Home ACTIVISM 2017: a ‘nightmare year’ for children

2017: a ‘nightmare year’ for children

2017: a ‘nightmare year’ for children

Is the judgement of UNICEF on what has been the year just concluded for children all over the world. And the numbers confirm that. In the Kasai region of the Democratic Republic of the Congo, violence has driven 850,000 children from their homes and around 350,000 children have suffered severe malnutrition.

At least 135 children forced to act as suicide bombers in Nigeria and Cameroon. Same thing in Iraq and Syria, where children have been used as human shields, trapped under siege or targeted by snipers.

At least 5,000 children have died in the civil war that has raged for almost three years in Yemen and more than 11 million children are now in need of humanitarian assistance. In this country more than 1.8 million are suffering from malnutrition, around 385,000 of them so severely that they risk death if they are not urgently treated.

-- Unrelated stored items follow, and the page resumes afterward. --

Lemma read_line_loop_spec fuel r s :
  reader_ok r s → byte_mark_ok r → r_max r - buffered r + 1 < fuel →
  ∃ o r' s', read_line_loop fuel r s = Some (o, r', s') ∧ reader_ok r' s' ∧
    match o with
    | Ok (Some out) =>
        (∃ l, pending r s = l ++ [lf] ++ pending r' s' ∧ lf ∉ l ∧ out = strip_cr l ∧
           (r_byte_mark r' = 0 ∨ r_byte_mark r' = 1 ∧ last l = Some cr)) ∨
        (out ≠ [] ∧ pending r s = out ∧ pending r' s' = [] ∧ lf ∉ out)
    | Ok None => pending r s = [] ∧ pending r' s' = []
    | Throw _ => pending r' s' = pending r s
    end.
Proof.
  revert r s. induction fuel as [|fuel IH]; intros r s Hok Hm Hf; [lia|]. cbn [read_line_loop].
  pose proof Hok as [Hi He]. pose proof (find_byte_spec r Hi Hm) as Hfind.
  destruct (find_byte lf r) as [[nl|] r1].
  - destruct Hfind as (-> & Hmk & Hend & Hlf & Hno).
    destruct (take_line_spec nl r s Hok Hlf Hmk) as (H1 & H2 & H3 & H4).
    destruct (take_line nl r) as [out r2]; simpl in *.
    exists (Ok (Some out)), r2, s. split_and!; [done|done|]. left. by exists (take nl (r_content r)).
  - destruct Hfind as (Hi1 & Hc1 & Hb1 & Hmx1 & He1 & _ & Hm1 & Hnone).
    destruct (fill r1 s) as [[o r2] s2] eqn:Hfill.
    assert (reader_ok r1 s) as Hok1 by (split; [done|intros; apply He; congruence]).
    destruct (fill_spec r1 s o r2 s2 Hok1 Hfill) as (Hok2 & Hp2 & Hmx2 & _ & Hbm2 & bs & Hc2 & Hcase).
    assert (pending r2 s2 = pending r s) as Hp by (rewrite Hp2; unfold pending; by rewrite Hc1).
    destruct o as [[k|]|e].
    + destruct Hcase as (Hpos & Hb2).
      destruct (IH r2 s2 Hok2) as (o & r' & s' & Hrun & Hok' & Ho).
      { intros i Hlt. rewrite Hbm2 in Hlt. destruct (Hm1 i Hlt) as [Hle Hn]. split; [lia|].
        rewrite Hc2, lookup_app_l; [done|]. by rewrite content_length. }
      { pose proof Hok2 as [[? ? ? ?] _]. unfold buffered in *. lia. }
      exists o, r', s'. rewrite Hp in Ho. done.
    + destruct Hcase as (-> & He2 & Hr2). rewrite app_nil_r in Hc2.
      destruct (take_rest_pending r2 s2 Hok2 Hr2) as (Hok3 & Hp3 & Hp4).
      pose proof Hok2 as [Hi2 _]. pose proof (content_length r2 Hi2) as Hl2. rewrite Hc2, Hc1 in Hl2.
      assert (pending r2 s2 = r_content r) as Hpc by (unfold pending; by rewrite Hr2, app_nil_r, Hc2, Hc1).
      case_decide as Hb.
      * assert (r_content r = []) as Hnil by (apply nil_length_inv; lia).
        exists (Ok None), r2, s2. rewrite <- Hp, Hpc, Hnil. done.
      * destruct (take_bytes (buffered r2) r2) as [out r3]; simpl in *.
        assert (out = r_content r) as -> by congruence.
        exists (Ok (Some (r_content r))), r3, s2. split_and!; [done|done|]. right.
        split_and!; [|congruence|done|done]. intros Hn. rewrite Hn in Hl2. simpl in Hl2. lia.
    + destruct Hcase as (-> & _). exists (Throw e), r2, s2. done.
Qed.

In the first 9 months of the year almost 700 children were killed in Afghanistan, where a “peace mission” has never ended.

In South Sudan, in Africa, more than 19,000 children have been recruited into armed forces and armed groups. And over 2,300 of them have been killed or injured since the conflict begun. Same thing in Somalia, where in the first 10 months of 2017, were reported 1,740 cases of child recruitment.

These are only part of the data concerning the situation of children in conflict zones around the world. “Children are being targeted and exposed to attacks and brutal violence in their homes, schools and playgrounds,” said Manuel Fontaine, Unicef Director of Emergency Programmes. “As these attacks continue year after year, we cannot become numb. Such brutality cannot be the new normal.”

In conflicts around the world, children have become frontline targets, used as human shields, killed, aimed and recruited to fight. In Asia, in Africa, everywhere. And millions more of them are paying the price of these conflicts, suffering from malnutrition, disease and trauma as basic services – including access to food, water, sanitation and health – are denied, damaged or destroyed in the fighting.

For them and many other children all over the planet, 2017 has been a nightmare year.